The minds of Richard Matheson and Richard Kelly collide with Cameron Diaz's terrible southern accent in the sci-fi thriller, The Box. Kelly, who brought us the cult classic Donnie Darko dips into the weird well a little too early and a little too often in this twisty morality tale. Diaz stars alongside James Marsden as a money strapped married couple who are visited by a stranger with hideous facial scars (Frank Langella) who presents them with a box and inside the box lays a button. The concept is simple, press the button and immediately be presented with $1,000,000.00 cash, but someone somewhere that they don't know will simultaneously die- or don't press the button and the offer will be revoked after 24 hours and presented to someone else.
With a movie like this, based off Matheson's short story "Button, Button" the problem lies in stretching the concept into a full-length feature. Kelly manages to do so in mixed fashion. Marsden is a tremendously underrated talent who is constantly mis-cast in loathesome romantic comedies and other chick flicks who carries the vast majority of The Box on his shoulders- made all the more evident every time we are subjected to Cameron Diaz cartoonish southern accent. Kelly's script gives each moments to take over the emotions on screen, but the tone is constantly shifting between the emotional core of the story and the relentless weirdness of the science fiction mixed within.

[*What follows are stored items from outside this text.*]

(* ===== verification/HttpProxy.v ===== *)
(** * The proxies: authproxy.py and sidechainauthproxy.py

    [AuthServiceProxy] speaks JSON-RPC to the mainchain nodes,
    [SidechainAuthServiceProxy] the REST and Ethereum RPC interfaces of the
    sidechain nodes.  Attribute access builds a callable proxy, a call builds
    one HTTP request, sends it with one retry if the connection was closed, and
    decodes the response.  [http_nodes] packages the two classes as the
    [Nodes] interface the rest of the development is written against; the
    connection itself ([http.client]) is the interface [Http]. *)

From S2P Require Import Prelude PyStr Numbers PyVal Host Json Encoding Sim.
From Stdlib Require Import Ascii String.
From stdpp Require Import base list.
Local Open Scope Z_scope.

(** ** URLs ([urllib.parse.urlparse]) *)

Record url := Url {
  u_scheme : string;
  u_username : option string;
  u_password : option string;
  u_hostname : option string;
  u_port : option string;
  u_path : string
}.

Definition scheme_char (c : ascii) : bool :=
  match digit_val c with Some n => (n <? 36)%N | None => false end
  || Ascii.eqb c "+" || Ascii.eqb c "-" || Ascii.eqb c ".".

(** The text up to the first character satisfying [p]. *)
Fixpoint span_until (p : ascii → bool) (s : string) : string * string :=
  match s with
  | EmptyString => ("", "")
  | String c s' => if p c then ("", s) else let '(a, b) := span_until p s' in (String c a, b)
  end.

(** [s.rpartition('@')] *)
Fixpoint rpartition_at (s : string) : option (string * string) :=
  match s with
  | EmptyString => None
  | String c s' =>
      match rpartition_at s' with
      | Some (a, b) => Some (String c a, b)
      | None => if Ascii.eqb c "@" then Some ("", s') else None
      end
  end.

Definition opt_nonempty (s : string) : option string := if String.eqb s "" then None else Some s.

Definition urlparse (s : string) : url :=
  let '(scheme, rest) :=
    match split_at ":" s with
    | Some (a, b) => if negb (String.eqb a "") && str_all scheme_char a then (lower a, b) else ("", s)
    | None => ("", s)
    end in
  let '(netloc, path) :=
    if startswith rest "//"
    then span_until (λ c, Ascii.eqb c "/" || Ascii.eqb c "?" || Ascii.eqb c "#") (str_drop 2 rest)
    else ("", rest) in
  let '(user, pass, hostinfo) :=
    match rpartition_at netloc with
    | Some (info, host) =>
        match split_at ":" info with
        | Some (u, p) => (Some u, Some p, host)
        | None => (Some info, None, host)
        end
    | None => (None, None, netloc)
    end in
  let '(host, port) :=
    match split_at ":" hostinfo with
    | Some (h, p) => (h, opt_nonempty p)
    | None => (hostinfo, None)
    end in
  Url scheme user pass (opt_nonempty (lower host)) port
    (fst (span_until (λ c, Ascii.eqb c "?" || Ascii.eqb c "#") path)).

(** The property [url.port] *)
Definition url_port (u : url) : outcome (option Z) :=
  match u_port u with
  | None => Val None
  | Some p => if str_all is_digit p
              then let n := digits_Z p in
                   if n <=? 65535 then Val (Some n) else Exc (ValueError "Port out of range 0-65535")
              else Exc (ValueError "Port could not be cast to integer value")
  end.

Example urlparse_ex :
  urlparse "http://rt:rt@127.0.0.1:12000"
  = Url "http" (Some "rt") (Some "rt") (Some "127.0.0.1") (Some "12000") "".
Proof. reflexivity. Qed.

(** ** Connections *)

Record conn := Conn { c_tls : bool; c_host : option string; c_port : Z; c_timeout : Z }.

(** A header value: text, bytes, or an object that is neither. *)
Inductive hval :=
| HStr (s : string)
| HBytes (b : string)
| HNone
| HProxyObject (service_name : string)
| HBasicUnknownUser (password : string).

Record request := Request {
  r_conn : conn;
  r_method : string;
  r_path : string;
  r_body : pyval;
  r_headers : list (string * hval)
}.

(** [http.client]: sending a request, reading the response (status and decoded
    text, or no response object), closing. *)
Class Http (W : Type) := {
  http_request : request → W → (exn + unit) * W;
  http_getresponse : conn → W → (exn + option (Z * string)) * W;
  http_close : conn → W → W
}.

(** The world with the classes' request counters [__id_count]. *)
Record HW (W : Type) := mkHW { hw_world : W; mc_id_count : Z; sc_id_count : Z }.
Arguments mkHW {W}.
Arguments hw_world {W}.
Arguments mc_id_count {W}.
Arguments sc_id_count {W}.

Definition hw_set {W} (w : W) (h : HW W) : HW W := mkHW w (mc_id_count h) (sc_id_count h).

Section Http.
Context {W : Type} `{Http W}.
Local Abbreviation MH := (M (HW W)).

Definition on_world {A} (f : W → (exn + A) * W) : MH A :=
  run_os (λ h, let '(r, w) := f (hw_world h) in (r, hw_set w h)).

Definition send (r : request) : MH unit := on_world (http_request r).
Definition getresponse (c : conn) : MH (option (Z * string)) := on_world (http_getresponse c).
Definition close (c : conn) : MH unit := on_world (λ w, (inr tt, http_close c w)).

Definition next_mc_id : MH Z :=
  run_os (λ h, (inr (mc_id_count h + 1), mkHW (hw_world h) (mc_id_count h + 1) (sc_id_count h))).
Definition next_sc_id : MH Z :=
  run_os (λ h, (inr (sc_id_count h + 1), mkHW (hw_world h) (mc_id_count h) (sc_id_count h + 1))).

Definition connection (u : url) (port timeout : Z) : conn :=
  Conn (String.eqb (u_scheme u) "https") (u_hostname u) port timeout.

Definition opt_hstr (o : option string) : hval := match o with Some s => HStr s | None => HNone end.

(** ** authproxy.py *)

Definition MC_USER_AGENT : string := "AuthServiceProxy/0.1".
Definition MC_HTTP_TIMEOUT : Z := 600.

Record AuthServiceProxy := mkAuthServiceProxy {
  a_service_url : string;
  a_service_name : option string;
  a_url : url;
  a_auth_header : string;
  a_conn : conn
}.

Definition EncodeDecimal (d : decimal) : float64 := float_of_dec d.

Definition AuthServiceProxy_init (service_url : string) (service_name : option string)
    (timeout : Z) (c : option conn) : outcome AuthServiceProxy :=
  let u := urlparse service_url in
  obind (url_port u) (λ p,
  let port := match p with Some n => n | None => 80 end in
  match u_username u, u_password u with
  | Some user, Some passwd =>
      let authpair := utf8 user +:+ ":" +:+ utf8 passwd in
      Val (mkAuthServiceProxy service_url service_name u ("Basic " +:+ b64encode authpair)
             (match c with Some c => c | None => connection u port timeout end))
  | _, _ => Exc TypeError
  end).

Definition sub_name (service_name : option string) (name : string) : string :=
  match service_name with Some s => s +:+ "." +:+ name | None => name end.

Definition AuthServiceProxy_getattr (self : AuthServiceProxy) (name : string)
    : outcome AuthServiceProxy :=
  if startswith name "__" && endswith name "__" then Exc (AttributeError "")
  else AuthServiceProxy_init (a_service_url self) (Some (sub_name (a_service_name self) name))
         MC_HTTP_TIMEOUT (Some (a_conn self)).

Definition is_BadStatusLine (class : string) : bool :=
  String.eqb class "BadStatusLine" || String.eqb class "RemoteDisconnected".

(** The closed-connection test of [AuthServiceProxy._request]. *)
Definition mc_retry (e : exn) : bool :=
  match e with
  | HttpException class line errno =>
      (is_BadStatusLine class
       && (String.eqb line "''"
           || String.eqb line "No status line received - the server has closed the connection"))
      || String.eqb class "BrokenPipeError" || String.eqb class "ConnectionResetError"
      || (String.eqb class "error" && ((errno =? 10053) || (errno =? 10054)))
  | _ => false
  end.

Definition AuthServiceProxy_get_response (self : AuthServiceProxy) : MH pyval :=
  let! http_response := getresponse (a_conn self) in
  match http_response with
  | None => raise (JSONRPCException (PDict [("code", PInt (-342));
                     ("message", PStr "missing HTTP response from server")]))
  | Some (_, responsedata) =>
      let% response := loads_decimal responsedata in
      let% has_error := has_key "error" response in
      do! (if has_error then
             let% err := getitem response "error" in
             match err with
             | PNone =>
                 (* the arguments of the debug message are evaluated *)
                 let% _ := getitem response "id" in
                 let% result := getitem response "result" in
                 do% dumps_with (Some EncodeDecimal) result in ret tt
             | _ => ret tt
             end
           else ret tt) in
      ret response
  end.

There's a mystery that slowly unravels itself- what is this box, where did it come from, and what is the ultimate purpose. Nuggets of pertinent info is info dumped at several of the film's checkpoints, some of them forcefully so. The film's strength lies in the mysterious charm of Frank Langella's character which is also at times menacing. However, like Langella's unfortunate scars (used to great effect throughout) the film's mystery is missing chunks of skin leaving it a little disfigured. Intriguing as it is, the film's over serious tone is often derailed by hokey acting and refusal to let off the gas a bit when the weirdness starts spiraling out of control.

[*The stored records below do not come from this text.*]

(** ** Data directories and processes *)

Definition node_dir (dirname : string) (n : Z) : string := path_join dirname ("node" +:+ str_of_Z n).

Definition initialize_datadir (dirname : string) (n : Z) (websocket_port : pyval) : MW string :=
  let datadir := node_dir dirname n in
  let! exists_ := ask (os_isdir datadir) in
  do! when (negb exists_) (makedirs datadir) in
  let! port := p2p_port n in
  let! rpcport := rpc_port n in
  do! write_file (path_join datadir "zen.conf")
    ("regtest=1" +:+ newline +:+ "showmetrics=0" +:+ newline +:+ "rpcuser=rt" +:+ newline
     +:+ "rpcpassword=rt" +:+ newline +:+ "port=" +:+ str_of_Z port +:+ newline
     +:+ "rpcport=" +:+ str_of_Z rpcport +:+ newline +:+ "listenonion=0" +:+ newline
     +:+ "debug=ws" +:+ newline
     +:+ match websocket_port with
         | PNone => ""
         | _ => "wsport=" +:+ py_str websocket_port +:+ newline
         end) in
  ret datadir.

Definition mc_proxy (url : string) (timeout : Z) : MW proxy :=
  let% self := AuthServiceProxy_init url None timeout None in
  ret (Proxy KAuthService url (default "" (u_hostname (a_url self))) None timeout "").

Definition set_node_times (nodes : list proxy) (t : Z) : MW unit :=
  forM_ nodes (λ node, do! call node "setmocktime" [PInt t] in ret tt).

(** The caller's list is emptied; the model returns the list it leaves. *)
Definition stop_nodes (nodes : list proxy) : MW (list proxy) :=
  do! forM_ nodes (λ node, do! call node "stop" [] in ret tt) in ret [].

Definition wait_bitcoinds : MW unit :=
  let! procs := gets bitcoind_processes in
  do! forM_ procs (λ p, wait_proc p.2) in
  modify_glob (upd_bitcoind (λ _, [])).

Definition log_filename (dirname : string) (n_node : Z) (logname : string) : string :=
  path_join (path_join (node_dir dirname n_node) "regtest") logname.

Definition remove_file (path : string) : MW unit := run_os (os_remove path).

(** One of the four nodes of the cached chain. *)
Definition start_cache_node (i : Z) : MW unit :=
  let! datadir := initialize_datadir "cache" i (PList []) in
  let! bitcoind := getenv "BITCOIND" "bitcoind" in
  let args := [bitcoind; "-keypool=1"; "-datadir=" +:+ datadir; "-discover=0"] in
  let! args := (if i >? 0
                then let! p := p2p_port 0 in ret (args ++ ["-connect=127.0.0.1:" +:+ str_of_Z p])
                else ret args) in
  let! h := popen args in
  do! modify_glob (upd_bitcoind (dict_set i h)) in
  let! cli := getenv "BITCOINCLI" "bitcoin-cli" in
  check_call [cli; "-datadir=" +:+ datadir; "-rpcwait"; "getblockcount"].

Definition connect_cache_node (i : Z) : MW proxy :=
  let! port := rpc_port i in
  catch (mc_proxy ("http://rt:rt@127.0.0.1:" +:+ str_of_Z port) MC_HTTP_TIMEOUT)
    (λ _, raise (SystemExit 1)).

(** 2 rounds of 25 blocks by each of the 4 nodes, 10 minutes apart. *)
Definition mine_cache_chain (fuel : nat) (rpcs : list proxy) : MW Z :=
  foldM (λ block_time _,
    foldM (λ block_time peer,
      let! block_time := foldM (λ block_time _,
        do! set_node_times rpcs block_time in
        let% node := list_index rpcs peer in
        do! call node "generate" [PInt 1] in
        ret (block_time + 10 * 60)) block_time (zrange 0 25) in
      do! sync_blocks fuel rpcs (secs 1) in ret block_time) block_time (zrange 0 4))
    1388534400 (zrange 0 2).

Definition initialize_chain (fuel : nat) (test_dir : string) : MW unit :=
  let! cached := ask (os_isdir (path_join "cache" "node0")) in
  do! when (negb cached) (
    do! forM_ (zrange 0 4) start_cache_node in
    let! rpcs := mmap connect_cache_node (zrange 0 4) in
    do! mine_cache_chain fuel rpcs in
    do! stop_nodes rpcs in
    do! wait_bitcoinds in
    forM_ (zrange 0 4) (λ i,
      forM_ ["debug.log"; "db.log"; "peers.dat"; "fee_estimates.dat"] (λ f,
        remove_file (log_filename "cache" i f)))) in
  forM_ (zrange 0 4) (λ i,
    do! run_os (os_copytree (node_dir "cache" i) (node_dir test_dir i)) in
    do! initialize_datadir test_dir i PNone in ret tt).

Definition initialize_chain_clean (test_dir : string) (num_nodes : Z) : MW unit :=
  forM_ (zrange 0 num_nodes) (λ i,
    let! ws := websocket_port_by_mc_node_index i in
    do! initialize_datadir test_dir i (PInt ws) in ret tt).

Definition start_node (i : Z) (dirname : string) (extra_args : option (list string))
    (rpchost : option string) (timewait : option Z) (binary : option string) : MW proxy :=
  let datadir := node_dir dirname i in
  let! binary := (match binary with Some b => ret b | None => getenv "BITCOIND" "zend" end) in
  let! found := ask (os_isfile binary) in
  if negb found then raise (GenericException ("no such file: " +:+ binary)) else
  let args := [binary; "-datadir=" +:+ datadir; "-keypool=1"; "-discover=0"; "-rest"; "-websocket";
               "-logtimemicros"] ++ default [] extra_args in
  let! h := popen args in
  do! modify_glob (upd_bitcoind (dict_set i h)) in
  let! cli := getenv "BITCOINCLI" "bitcoin-cli" in
  let% host_args := rpchost_to_args rpchost in
  do! check_call ([cli; "-datadir=" +:+ datadir] ++ host_args ++ ["-rpcwait"; "getblockcount"]) in
  let! port := rpc_port i in
  let host := match rpchost with Some (String _ _ as s) => s | _ => "127.0.0.1" end in
  mc_proxy ("http://rt:rt@" +:+ host +:+ ":" +:+ str_of_Z port) (default MC_HTTP_TIMEOUT timewait).

Definition start_nodes (num_nodes : Z) (dirname : string)
    (extra_args : option (list (option (list string)))) (rpchost : option string)
    (binary : option (list (option string))) : MW (list proxy) :=
  let extra_args := default (map (λ _, None) (zrange 0 num_nodes)) extra_args in
  let binary := default (map (λ _, None) (zrange 0 num_nodes)) binary in
  mmap (λ i,
    let% e := list_index extra_args i in
    let% b := list_index binary i in
    start_node i dirname e rpchost None b) (zrange 0 num_nodes).

Definition bitcoind_process (i : Z) : MW Z :=
  let! procs := gets bitcoind_processes in
  lift (of_opt (KeyError (str_of_Z i)) (dict_get i procs)).

(** The process's return code after [poll()]. *)
Definition check_node (i : Z) : MW (option Z) :=
  let! h := bitcoind_process i in
  run_os (λ w, let '(code, w') := os_poll h w in (inr code, w')).

Definition stop_node (node : proxy) (i : Z) : MW unit :=
  do! call node "stop" [] in
  let! h := bitcoind_process i in
  do! wait_proc h in
  modify_glob (upd_bitcoind (dict_del i)).

(** ** Peers *)

(** [any(peer['version'] == 0 for peer in peers)], stopping at the first. *)
Fixpoint any_version_zero (peers : list pyval) : outcome bool :=
  match peers with
  | [] => Val false
  | p :: ps =>
      obind (getitem p "version") (λ v,
      if py_eqb v (PInt 0) then Val true else any_version_zero ps)
  end.

Fixpoint wait_handshake (fuel : nat) (from_connection : proxy) : MW unit :=
  match fuel with
  | O => out_of_fuel
  | S f =>
      let! info := call from_connection "getpeerinfo" [] in
      let% peers := py_iter info in
      let% pending := any_version_zero peers in
      if pending then do! sleep 100000 in wait_handshake f from_connection else ret tt
  end.

Definition mc_ip_port (node_num : Z) : MW string :=
  let! port := p2p_port node_num in ret ("127.0.0.1:" +:+ str_of_Z port).

Definition connect_nodes (fuel : nat) (from_connection : proxy) (node_num : Z) : MW unit :=
  let! ip_port := mc_ip_port node_num in
  do! call from_connection "addnode" [PStr ip_port; PStr "onetry"] in
  wait_handshake fuel from_connection.

Definition connect_nodes_bi (fuel : nat) (nodes : list proxy) (a b : Z) : MW unit :=
  let% na := list_index nodes a in
  do! connect_nodes fuel na b in
  let% nb := list_index nodes b in
  connect_nodes fuel nb a.

Definition disconnect_nodes (fuel : nat) (from_connection : proxy) (node_num : Z) : MW unit :=
  let! ip_port := mc_ip_port node_num in
  do! call from_connection "disconnectnode" [PStr ip_port] in
  wait_handshake fuel from_connection.

Definition disconnect_nodes_bi (fuel : nat) (nodes : list proxy) (a b : Z) : MW unit :=
  let% na := list_index nodes a in
  do! disconnect_nodes fuel na b in
  let% nb := list_index nodes b in
  disconnect_nodes fuel nb a.

(** ** Wallet *)

Fixpoint find_value (i : Z) (vouts : list pyval) (amount : pyval) : outcome (option Z) :=
  match vouts with
  | [] => Val None
  | o :: os =>
      obind (getitem o "value") (λ v,
      if py_eqb v amount then Val (Some i) else find_value (i + 1) os amount)
  end.

Definition find_output (node : proxy) (txid : pyval) (amount : pyval) : MW Z :=
  let! txdata := call node "getrawtransaction" [txid; PInt 1] in
  let% vout := getitem txdata "vout" in
  let% vouts := py_iter vout in
  let% found := find_value 0 vouts amount in
  match found with
  | Some i => ret i
  | None => raise (RuntimeError ("find_output txid " +:+ py_str txid +:+ " : " +:+ py_str amount
                     +:+ " not found"))
  end.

Richard Kelly is able to create an immensly creepy atmosphere that builds on the dread with a pretty great score that sometimes ventures into old school sci-fi. The time period setting also lends to the dated aesthetic Kelly has skillfully crafted. In the end The Box isn't quite destined for the cult status of Donnie Darko, but the film will certainly have a niche audience willing to engage it's bizarre temperament.